Max started to protest, to say that what Berlin had ordered would be a crime, but then he stopped and reminded himself that the extinction of a rare species of horse—compared to all the terrible crimes against humanity that Captain Grenzmann and his men had already committed in this part of Ukraine—might not count for very much in the eyes of anyone who wasn’t a zoologist or, like Max himself, someone who just loved Przewalski’s horses for themselves.

“A couple of specimens are to be shipped to Berlin,” continued Grenzmann, “so that Reich Marshal Göring can hunt them on his estate at Carinhall. He’s quite a collector himself, you know. But the rest of the Przewalski’s horses are to be rounded up and shot here without further delay.”

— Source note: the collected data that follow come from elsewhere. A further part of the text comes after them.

(** * Circle-follow behaviour of [week2/custom_behavior_methods.py]

    A shallow embedding of the two Python functions of the module,
    [beh_diff_circle_follow] and [CircleFollow], and the properties of the
    control law.

    Numbers.  The program computes with float64.  The embedding takes the
    usual idealisation of a control law: every number is a real number of
    [R], [np.tanh] is the hyperbolic tangent of the Standard Library and
    [np.arctan2] the two-argument arc tangent.  Rounding, NaN, infinities
    and signed zeros are outside this model.

    Where rounding or the sign of a zero decides a property, module
    [Float64] gives [CircleFollow] a second time, on finite floats: a
    float is its value and, for a zero, its sign; every operation rounds
    its exact result to the nearest float, ties to even ([Binary64.round]);
    [np.tanh] and [np.arctan2] return the float nearest to the exact
    value.  Overflow, NaN and the infinities are outside this model too.

    Arrays.  A 2-D numpy array is the list of its rows; the result of
    [np.array] on a keyword argument is a 0-d or a 1-d array.  Operations
    that raise in Python ([ValueError] of an unpacking or of a broadcast,
    [IndexError] of an index) return [Raise] in the error monad [result].

    [WrapToPi] is imported by the module from the simulator library and is
    not part of it: the embedding takes it as a parameter, and module
    [Irsim] gives the library's loop as an instance.  The decorator
    [register_behavior] only files the function under a name and leaves it
    as it is. *)

From Stdlib Require Import Reals Lra Lia ZArith.
From stdpp Require Import base option list strings gmap.

Open Scope R_scope.

(** ** Python exceptions as an error monad *)

Inductive pyexn : Type :=
| ValueError
| IndexError.

Inductive result (A : Type) : Type :=
| Ok (a : A)
| Raise (e : pyexn).

Arguments Ok {A} a.
Arguments Raise {A} e.

Definition bind {A B : Type} (r : result A) (k : A -> result B) : result B :=
  match r with
  | Ok a => k a
  | Raise e => Raise e
  end.

Notation "'do' x <~ e ; k" := (bind e (fun x => k))
  (at level 10, x name, e at level 100, k at level 200).
Notation "'do' ' p <~ e ; k" := (bind e (fun x => match x with p => k end))
  (at level 10, p pattern, e at level 100, k at level 200).

(** ** Arrays *)

(** A 2-D array, row by row: [state] is 3x1, [max_vel] is 2x1. *)
Definition matrix : Type := list (list R).

(** The value of a keyword argument: a float or a list of floats. *)
Inductive pyval : Type :=
| PyFloat (r : R)
| PyList (l : list R).

(** What [np.array] makes of it: a 0-d or a 1-d array. *)
Inductive ndarray : Type :=
| Scalar (r : R)
| Vector (l : list R).

Definition np_array (v : pyval) : ndarray :=
  match v with
  | PyFloat r => Scalar r
  | PyList l => Vector l
  end.

(** [a.flatten()]: the entries in row-major order. *)
Definition flatten (a : matrix) : list R := concat a.

(** [a.shape] of a 2-D array with rows of one length. *)
Definition shape (a : matrix) : nat * nat :=
  (length a, match a with [] => 0%nat | row :: _ => length row end).

(** [x, y, theta = l]: unpacking wants exactly three values. *)
Definition unpack3 (l : list R) : result (R * R * R) :=
  match l with
  | [x; y; theta] => Ok (x, y, theta)
  | _ => Raise ValueError
  end.

(** [v[i]] on a 1-d array. *)
Definition getitem (v : list R) (i : nat) : result R :=
  match v !! i with
  | Some r => Ok r
  | None => Raise IndexError
  end.

(** [a[i, j]] on a 2-D array. *)
Definition getitem2 (a : matrix) (i j : nat) : result R :=
  match a !! i with
  | Some row => getitem row j
  | None => Raise IndexError
  end.

(** [a - b] for a 0-d or 1-d [a] and a 1-d [b], with numpy's broadcasting:
    equal lengths subtract entry by entry, a length of one is stretched,
    any other pair of lengths raises. *)
Definition broadcast_sub (a : ndarray) (b : list R) : result (list R) :=
  match a with
  | Scalar r => Ok (map (fun bi => r - bi) b)
  | Vector l =>
      if decide (length l = length b) then Ok (zip_with Rminus l b)
      else match l, b with
           | [a0], _ => Ok (map (fun bi => a0 - bi) b)
           | _, [b0] => Ok (map (fun ai => ai - b0) l)
           | _, _ => Raise ValueError
           end
  end.

(** The arrays that broadcast against a pair: a 0-d array, and a 1-d array
    of one or two entries. *)
Definition pairable (a : ndarray) : Prop :=
  match a with
  | Scalar _ => True
  | Vector l => length l = 1%nat \/ length l = 2%nat
  end.

(** [np.linalg.norm] of a 1-d array: the Euclidean norm. *)
Definition norm (v : list R) : R :=
  sqrt (foldr (fun vi acc => vi * vi + acc) 0 v).

(** ** Scalar functions *)

(** [np.arctan2(y, x)]: the angle of the point [(x, y)], in [(-pi, pi]],
    and [0] at the origin. *)
Definition arctan2 (y x : R) : R :=
  if Rlt_dec 0 x then atan (y / x)
  else if Rlt_dec x 0 then
    if Rle_dec 0 y then atan (y / x) + PI else atan (y / x) - PI
  else if Rlt_dec 0 y then PI / 2
  else if Rlt_dec y 0 then - (PI / 2)
  else 0.

(** Python's built-in [max(a, b)]: [b] replaces [a] only when [b > a]. *)
Definition py_max (a b : R) : R :=
  if Rlt_dec a b then b else a.

(** ** The module *)

(** What the behaviour reads of the robot: [ego_object.state] and
    [ego_object.get_vel_range()], a pair (minimum, maximum). *)
Class EgoObject (O : Type) : Type := {
  state : O -> matrix;
  get_vel_range : O -> matrix * matrix
}.

Section CircleFollowLaw.

(** [from irsim.util.util import WrapToPi] *)
Variable WrapToPi : R -> R.

(** [def CircleFollow(state, max_vel, center, radius)] *)
Definition CircleFollow (state max_vel : matrix) (center : ndarray)
    (radius : pyval) : result matrix :=
  do '(x, y, theta) <~ unpack3 (flatten state);
  do vec_to_center <~ broadcast_sub center [x; y];
  let distance := norm vec_to_center in
  do v1 <~ getitem vec_to_center 1;
  do v0 <~ getitem vec_to_center 0;
  let angle_to_center := arctan2 v1 v0 in
  let tangential_angle := angle_to_center + PI / 2 in
  let angle_diff := WrapToPi (tangential_angle - theta) in
  do m00 <~ getitem2 max_vel 0 0;
  let linear_speed := py_max 0.1 (m00 * 0.5) in
  do m10 <~ getitem2 max_vel 1 0;
  let angular_speed := m10 * tanh (2 * angle_diff) in
  Ok [[linear_speed]; [angular_speed]].

(** [def beh_diff_circle_follow(ego_object, external_objects=None, **kwargs)];
    [None] for an omitted [external_objects], a finite map for [kwargs]. *)
Definition beh_diff_circle_follow {O X : Type} `{EgoObject O}
    (ego_object : O) (external_objects : option (list X))
    (kwargs : gmap string pyval) : result matrix :=
  let external_objects :=
    match external_objects with
    | None => []
    | Some l => l
    end in
  let state := state ego_object in
  let max_vel := (get_vel_range ego_object).2 in
  let CENTER := np_array (default (PyList [5.0; 5.0]) (kwargs !! "center")) in
  let RADIUS := default (PyFloat 2.0) (kwargs !! "radius") in
  CircleFollow state max_vel CENTER RADIUS.

(** The wrapped difference between the counter-clockwise tangent at the
    robot, [arctan2] of the vector to the centre plus a quarter turn, and
    the heading: the [angle_diff] of [CircleFollow] for the centre
    [(cx, cy)] and the pose [(x, y, theta)]. *)
Definition tangent_error (cx cy x y theta : R) : R :=
  WrapToPi (arctan2 (cy - y) (cx - x) + PI / 2 - theta).

End CircleFollowLaw.

(** ** The library's [WrapToPi]

    The simulator library wraps an angle with two loops,
    [while rad > pi: rad = rad - 2 * pi] and
    [while rad < -pi: rad = rad + 2 * pi].  Each loop is a function with
    fuel, and [WrapToPi] runs both with fuel enough for its argument
    (lemmas [WrapToPi_range] and [WrapToPi_fuel] below). *)
Module Irsim.

Fixpoint wrap_down (fuel : nat) (rad : R) : R :=
  match fuel with
  | O => rad
  | S n => if Rlt_dec PI rad then wrap_down n (rad - 2 * PI) else rad
  end.

Fixpoint wrap_up (fuel : nat) (rad : R) : R :=
  match fuel with
  | O => rad
  | S n => if Rlt_dec rad (- PI) then wrap_up n (rad + 2 * PI) else rad
  end.

Definition wrap_fuel (rad : R) : nat :=
  Z.to_nat (up (Rabs rad / (2 * PI))).

Definition WrapToPi (rad : R) : R :=
  let fuel := wrap_fuel rad in
  wrap_up fuel (wrap_down fuel rad).

End Irsim.

(** ** Robots *)

(** A robot that is nothing but its state and its velocity range. *)
Record robot : Type := Robot {
  robot_state : matrix;
  robot_vel_range : matrix * matrix
}.

#[export] Instance robot_ego : EgoObject robot := {
  state := robot_state;
  get_vel_range := robot_vel_range
}.

(** A robot that carries more than the behaviour reads. *)
Record named_robot : Type := NamedRobot {
  nr_name : string;
  nr_robot : robot
}.

#[export] Instance named_robot_ego : EgoObject named_robot := {
  state r := robot_state (nr_robot r);
  get_vel_range r := robot_vel_range (nr_robot r)
}.

(** ** Float64

    The definitions above compute with exact reals.  What follows keeps
    two things of float64 that exact reals lose: every result is rounded to
    the nearest float, ties to even, and a zero has a sign.  Overflow, NaN
    and the infinities stay outside. *)
Module Binary64.

Definition pow2 (k : Z) : R := powerRZ 2 k.

(** The position of the leading bit: [2^(mag x - 1) <= |x| < 2^(mag x)]. *)
Definition mag (x : R) : Z := (Zfloor (ln (Rabs x) / ln 2) + 1)%Z.

(** The exponent of the unit in the last place: 53 bits of significand,
    and no exponent below that of the subnormal numbers. *)
Definition ulp_exp (x : R) : Z := (Z.max (mag x) (-1021) - 53)%Z.

(** The nearest integer, the even one of two that are equally near. *)
Definition rne (x : R) : Z :=
  let f := Zfloor x in
  if Rlt_dec (x - IZR f) (1 / 2) then f
  else if Rlt_dec (1 / 2) (x - IZR f) then (f + 1)%Z
  else if Z.even f then f else (f + 1)%Z.

(** The float nearest to [x]. *)
Definition round (x : R) : R :=
  IZR (rne (x * pow2 (- ulp_exp x))) * pow2 (ulp_exp x).

End Binary64.

Module Float64.

Import Binary64.

(** A finite float: its value, and the sign when it is a zero. *)
Inductive f64 : Type :=
| NegZero
| Num (r : R).

Definition val (a : f64) : R :=
  match a with
  | NegZero => 0
  | Num r => r
  end.

Definition signbit (a : f64) : bool :=
  match a with
  | NegZero => true
  | Num r => if Rlt_dec r 0 then true else false
  end.

(** The float of an exact result that is not zero; one that rounds to zero
    keeps its sign. *)
Definition of_exact (z : R) : f64 :=
  if Req_dec_T (round z) 0 then (if Rlt_dec z 0 then NegZero else Num 0)
  else Num (round z).

(** [a - b]: a difference that is exactly zero is [+0.0], but for
    [-0.0 - 0.0], which is [-0.0]. *)
Definition sub (a b : f64) : f64 :=
  if Req_dec_T (val a) (val b) then
    match a, b with
    | NegZero, Num _ => NegZero
    | _, _ => Num 0
    end
  else of_exact (val a - val b).

(** The arrays, on floats. *)
Inductive ndarray : Type :=
| Scalar (a : f64)
| Vector (l : list f64).

Definition unpack3 (l : list f64) : result (f64 * f64 * f64) :=
  match l with
  | [x; y; theta] => Ok (x, y, theta)
  | _ => Raise ValueError
  end.

Definition getitem (v : list f64) (i : nat) : result f64 :=
  match v !! i with
  | Some r => Ok r
  | None => Raise IndexError
  end.

Definition getitem2 (a : list (list f64)) (i j : nat) : result f64 :=
  match a !! i with
  | Some row => getitem row j
  | None => Raise IndexError
  end.

Definition broadcast_sub (a : ndarray) (b : list f64) : result (list f64) :=
  match a with
  | Scalar r => Ok (map (fun bi => sub r bi) b)
  | Vector l =>
      if decide (length l = length b) then Ok (zip_with sub l b)
      else match l, b with
           | [a0], _ => Ok (map (fun bi => sub a0 bi) b)
           | _, [b0] => Ok (map (fun ai => sub ai b0) l)
           | _, _ => Raise ValueError
           end
  end.

Definition norm (v : list f64) : R :=
  round (sqrt (foldr (fun vi acc => round (round (val vi * val vi) + acc))
                 0 v)).

(** [np.arctan2(y, x)] before rounding.  At a zero the sign decides:
    [arctan2(+-0, +0) = +-0], [arctan2(+0, -0) = pi],
    [arctan2(-0, -0) = -pi], and left of the origin a [-0.0] is below the
    axis. *)
Definition arctan2 (y x : f64) : R :=
  if Rlt_dec 0 (val x) then atan (val y / val x)
  else if Rlt_dec (val x) 0 then
    if signbit y then atan (val y / val x) - PI
    else atan (val y / val x) + PI
  else if Rlt_dec 0 (val y) then PI / 2
  else if Rlt_dec (val y) 0 then - (PI / 2)
  else match x with
       | Num _ => 0
       | NegZero => if signbit y then - PI else PI
       end.

(** [np.pi], the float nearest to pi. *)
Definition np_pi : R := round PI.

Section CircleFollowLaw.

Variable WrapToPi : R -> R.

(** [CircleFollow] with every operation rounded; [np.tanh] and
    [np.arctan2] give the float nearest to the exact value, and the
    literals [0.1] and [0.5] are the floats nearest to them.  The result
    is given by the values of its entries. *)
Definition CircleFollow (state max_vel : list (list f64)) (center : ndarray)
    (radius : pyval) : result matrix :=
  do '(x, y, theta) <~ unpack3 (concat state);
  do vec_to_center <~ broadcast_sub center [x; y];
  let distance := norm vec_to_center in
  do v1 <~ getitem vec_to_center 1;
  do v0 <~ getitem vec_to_center 0;
  let angle_to_center := round (arctan2 v1 v0) in
  let tangential_angle := round (angle_to_center + round (np_pi / 2)) in
  let angle_diff := WrapToPi (round (tangential_angle - val theta)) in
  do m00 <~ getitem2 max_vel 0 0;
  let linear_speed := py_max (round 0.1) (round (val m00 * round 0.5)) in
  do m10 <~ getitem2 max_vel 1 0;
  let angular_speed :=
    round (val m10 * round (tanh (round (2 * angle_diff)))) in
  Ok [[linear_speed]; [angular_speed]].
(** [Object.entries(o)]: array-index keys first, in increasing numeric
    order, then the other keys in creation order. *)
Definition entries (o : object) : list (str * value) :=
  map snd (fold_right insert_index [] (indexed o))
  ++ List.filter (fun e => match array_index (fst e) with
                           | Some _ => false
                           | None => true
                           end) o.

(** ** [Array.prototype.sort] with the comparator [b - a] *)

(** [ToNumber], [None] for NaN.  The strings that reach it start with the
    word function and are not numerals. *)
Definition to_number (v : value) : option Z :=
  match v with
  | VNumber n => Some n
  | _ => None
  end.

(** [b - a] where [a] and [b] are the values of the entries [x] and [y]. *)
Definition compare_entries (x y : str * value) : option Z :=
  match to_number (snd y), to_number (snd x) with
  | Some b, Some a => Some (b - a)%Z
  | _, _ => None
  end.

(** The comparator is negative: [x] must come before [y].  NaN counts as
    zero. *)
Definition comes_before (x y : str * value) : bool :=
  match compare_entries x y with
  | Some d => (d <? 0)%Z
  | None => false
  end.

(** [x] goes in front of the first entry it must come before. *)
Fixpoint insert_entry (x : str * value) (l : list (str * value))
  : list (str * value) :=
  match l with
  | [] => [x]
  | y :: l' => if comes_before x y then x :: l else y :: insert_entry x l'
  end.

(** The sort is stable; for a consistent comparator every stable sort
    gives this result. *)
Definition sort_entries (l : list (str * value)) : list (str * value) :=
  fold_left (fun acc x => insert_entry x acc) l [].
(** * 5axisPrinter: the G-code pipeline of [gcode_processor_gui.py]

    A shallow embedding of the three file-to-file passes of
    [ProcessWorker] (bending, inverse-kinematics translation, Klipper
    conversion) and of [klipper_converter.convert_b_axis_to_manual_stepper].

    Conventions of the embedding:
    - a Python [float] (and a [numpy.float64]) is a binary64 value, the
      primitive [float] of Rocq; [+ - * / sqrt abs] and the comparisons are
      the IEEE operations of the kernel;
    - a text line is a [string] whose characters are code points below 256;
    - an exception is a value of [exn]; code that can raise returns [result];
    - the calls into the C library ([sin], [cos], [atan], [pow]), into SciPy
      (the spline object), the decimal printing of floats and the allocation
      of a NumPy array are fields of an environment record: the passes are
      defined for every environment. *)

From Stdlib Require Import ZArith Floats List String Ascii Bool Lia
  DecimalString.
Import ListNotations.

Set Warnings "-inexact-float".
Local Open Scope string_scope.
Local Open Scope Z_scope.

(** ** Exceptions *)

(** An exception: its class and [str(e)]. *)
Inductive exn : Type :=
| ValueError (msg : string)
| IndexError (msg : string)
| ZeroDivisionError (msg : string)
| OverflowError (msg : string)
| TypeError (msg : string)
| MemoryError (msg : string)
| UnicodeDecodeError (msg : string)
| OSError (msg : string).

(** [str(e)] *)
Definition exn_str (e : exn) : string :=
  match e with
  | ValueError msg | IndexError msg | ZeroDivisionError msg
  | OverflowError msg | TypeError msg | MemoryError msg
  | UnicodeDecodeError msg | OSError msg => msg
  end.

Inductive result (A : Type) : Type :=
| Ok (a : A)
| Raise (e : exn).
Arguments Ok {A} a.
Arguments Raise {A} e.

Definition rbind {A B : Type} (r : result A) (k : A -> result B) : result B :=
  match r with
  | Ok a => k a
  | Raise e => Raise e
  end.

Declare Scope result_scope.
Delimit Scope result_scope with result.
Notation "x <- r ;; k" := (rbind r (fun x => k))
  (at level 61, r at next level, right associativity) : result_scope.

(** ** The libraries behind the passes

    What the program calls but does not define: the C library's
    trigonometric functions (behind [math] and NumPy) and its [pow] (behind
    [**] of a Python float and of a [numpy.float64]), the decimal printing
    of a float, rounding to a number of decimals, and the allocation of a
    NumPy array. *)

Record library : Type := mk_library {
  c_sin : float -> float;
  c_cos : float -> float;
  c_atan : float -> float;
  c_pow : float -> float -> float;
  (** [str(x)], which is also how an f-string prints [x] *)
  float_str : float -> string;
  (** [format(x, ".2f")] *)
  fixed_2 : float -> string;
  (** [round(x, n)] of a Python float and of a [numpy.float64] *)
  py_round : float -> Z -> float;
  np_round : float -> Z -> float;
  (** the allocation of an array of [n] items of type [float64]: [None]
      when the machine grants it, the exception raised when it does not *)
  np_alloc : Z -> option exn
}.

“Sir, it’s not their fault that they’re almost extinct. It’s ours. Mankind’s. If it wasn’t for us, there would still be substantial numbers of these horses in existence.”

“Look, there’s no point in arguing about this, Max. The decision has already been made. Tomorrow we start the process of eradication.”

The captain rode off.





MAX SPENT ALMOST THE whole night awake, wondering what to do. He sat in front of his fire, smoked several pipes and stared into the flames, asking himself what the baron would have done if he had been there. As a German aristocrat who was used to being obeyed, the baron would probably have reasoned with the captain; possibly he might have persuaded the SS captain that Germany had effectively lost the war and that there was little point in adding yet another terrible crime to his country’s already ignominious account. The captain might have listened, too; the baron was a very persuasive man. But Max was not the baron, and try as he might to think of something, he finally concluded that really there was nothing he could do. Nothing that would have worked anyway.